# [Problem details]
Quote exactly the lines spanning from the top of the data below to the line that contains "Record SessionSummary : Type", including both.

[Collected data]
(* ===== verification/Supervisor.v ===== *)
(** * Sessions (crates/omniagent-cli/src/client/supervisor.rs, upload.rs, main.rs)

    A session is registered with the server, given a proxy, and its agent started
    where the workspace asked for leads to; when the agent exits what was recorded
    is uploaded.  The world of the host is that of [Workspace]; what the supervisor
    asks of the server, the network and the operating system is written down in
    the order it happens. *)
From S2P Require Import Prelude Str Json Core Effect Os Tree Record Atif AgentLog Proxy Client Files Workspace Config Codex Executor.

Definition DEFAULT_PTY_ROWS : Z := 40.
Definition DEFAULT_PTY_COLS : Z := 120.
Definition DEFAULT_REVIEW_TIMEOUT_SECS : Z := 30.

Record SessionSpec : Type := mkSpec {
  sp_agent : string; sp_custom_command : list string; sp_cwd : Path; sp_name : option string; sp_session_id : option string;
  sp_bind : string; sp_proxy_port : Z; sp_no_review : bool; sp_review_timeout_secs : Z; sp_trace_path : option string;
  sp_app_server : bool; sp_model : option string; sp_workspace : option Path; sp_branch : option string;
  sp_create_worktree : bool; sp_worktree : option Path; sp_base_branch : option string;
}.

Record SessionSummary : Type := mkSummary {
  ss_session_id : string; ss_name : option string; ss_cwd : string; ss_argv : list string; ss_proxy_url : string;
}.

Inductive WorkspacePolicy : Type := FullAccess | Restricted.

(** ** Names, modes, metadata *)

(** One component that is a name: no separator, not [.] nor [..]. *)
Definition sanitized_workspace_name (name : string) : result string string :=
  let trimmed := trim name in
  if decide (trimmed = "") then Err "workspace name is empty"
  else match components trimmed with
  | [part] =>
      if bool_decide (part = "..") || starts_with "/" trimmed || starts_with "./" trimmed
      then Err ("workspace name must be a single path component: " ++ trimmed) else Ok part
  | _ => Err ("workspace name must be a single path component: " ++ trimmed)
  end.

Definition select_mode `{!Uuids} (spec : SessionSpec) : WorktreeMode :=
  match sp_worktree spec with
  | Some path => Existing path
  | None =>
      if sp_create_worktree spec
      then Create (default ("omniagent/" ++ str_take 8 new_uuid) (not_blank (sp_branch spec))) (not_blank (sp_base_branch spec))
      else InPlace
  end.

Definition session_metadata (spec : SessionSpec) (resolved : ResolvedWorkspace) (kind : option string) : list (string * Value) :=
  let field (k : string) (v : option string) := match v with Some s => [(k, Str s)] | None => [] end in
  (field "kind" kind ++ field "model" (sp_model spec) ++ [("workspace", Str (display (origin_root resolved)))] ++
   field "branch" (sp_branch spec) ++ field "worktree" (display <$> created_worktree resolved))%list.

(** ** Addresses (main.rs) *)

Definition proxy_base_url_for_host (host : string) (port : Z) : string :=
  if str_contains ":" host && negb (starts_with "[" host)
  then "http://[" ++ host ++ "]:" ++ show_dec port else "http://" ++ host ++ ":" ++ show_dec port.

Definition proxy_base_url (bind : string) (port : Z) : string :=
  proxy_base_url_for_host (if bool_decide (bind ∈ ["0.0.0.0"; "::"]) then "127.0.0.1" else bind) port.

(** ** What the supervisor asks for *)

Record RegisterSessionRequest : Type := mkRegister {
  rg_session_id : option string; rg_name : option string; rg_cwd : string; rg_argv : list string; rg_metadata : list (string * Value);
}.

Record Opened : Type := mkOpened { op_topic : string; op_id : string; op_name : option string }.

Inductive Act : Type :=
| ARegister (req : RegisterSessionRequest)
| ATraces (path : string)
| AProxy (bind : string) (port : Z)
| AScript (req : ScriptRequest) (cwd : Path) (env : list (string * string))
| AAnnounce (payload : Value)
| AClose (topic : string)
| AAgent (b : Backend) (argv : list string) (cwd : Path) (env : list (string * string))
| AInsert (id topic : string).

(** The answers, by what was asked before. *)
Class Outside : Type := {
  open_session : list Act → RegisterSessionRequest → result string Opened;
  open_traces : list Act → string → bool;
  bind_proxy : list Act → string → Z → option Z;
  script_exit : list Act → ScriptRequest → result string Z;
  start_agent : list Act → list string → result string ();
  process_env : Env;
}.

(** The file of the configuration, as it is in a world. *)
Class Configured (W : Type) := { config_file : W → option (string * Z) }.

Record Sup (W : Type) : Type := mkSup { world : W; acts : list Act }.
Arguments mkSup {W} _ _. Arguments world {W} _. Arguments acts {W} _.

Section supervisor.
Context {W : Type} `{!GitHost W, !Configured W, !JsonText, !Uuids, !Outside}.
Notation SM := (M (Sup W) string).

Definition in_world {A : Type} (m : M W string A) : SM A := zoom world (λ w s, mkSup w (acts s)) m.
Definition act (a : Act) : SM () := modify (λ s, mkSup (world s) (acts s ++ [a])).
(** What is asked, then its answer. *)
Definition asked {A : Type} (answer : list Act → result string A) (a : Act) : SM A := λ s,
  (match answer (acts s) with Ok x => Ret x | Err e => Throw e end, mkSup (world s) (acts s ++ [a])).
Definition config : SM (result string Config) := s ← get_state; mret (load (config_file (world s))).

# [Response below]
(* ===== verification/Supervisor.v ===== *)
(** * Sessions (crates/omniagent-cli/src/client/supervisor.rs, upload.rs, main.rs)

    A session is registered with the server, given a proxy, and its agent started
    where the workspace asked for leads to; when the agent exits what was recorded
    is uploaded.  The world of the host is that of [Workspace]; what the supervisor
    asks of the server, the network and the operating system is written down in
    the order it happens. *)
From S2P Require Import Prelude Str Json Core Effect Os Tree Record Atif AgentLog Proxy Client Files Workspace Config Codex Executor.

Definition DEFAULT_PTY_ROWS : Z := 40.
Definition DEFAULT_PTY_COLS : Z := 120.
Definition DEFAULT_REVIEW_TIMEOUT_SECS : Z := 30.

Record SessionSpec : Type := mkSpec {
  sp_agent : string; sp_custom_command : list string; sp_cwd : Path; sp_name : option string; sp_session_id : option string;
  sp_bind : string; sp_proxy_port : Z; sp_no_review : bool; sp_review_timeout_secs : Z; sp_trace_path : option string;
  sp_app_server : bool; sp_model : option string; sp_workspace : option Path; sp_branch : option string;
  sp_create_worktree : bool; sp_worktree : option Path; sp_base_branch : option string;
}.

Record SessionSummary : Type := mkSummary {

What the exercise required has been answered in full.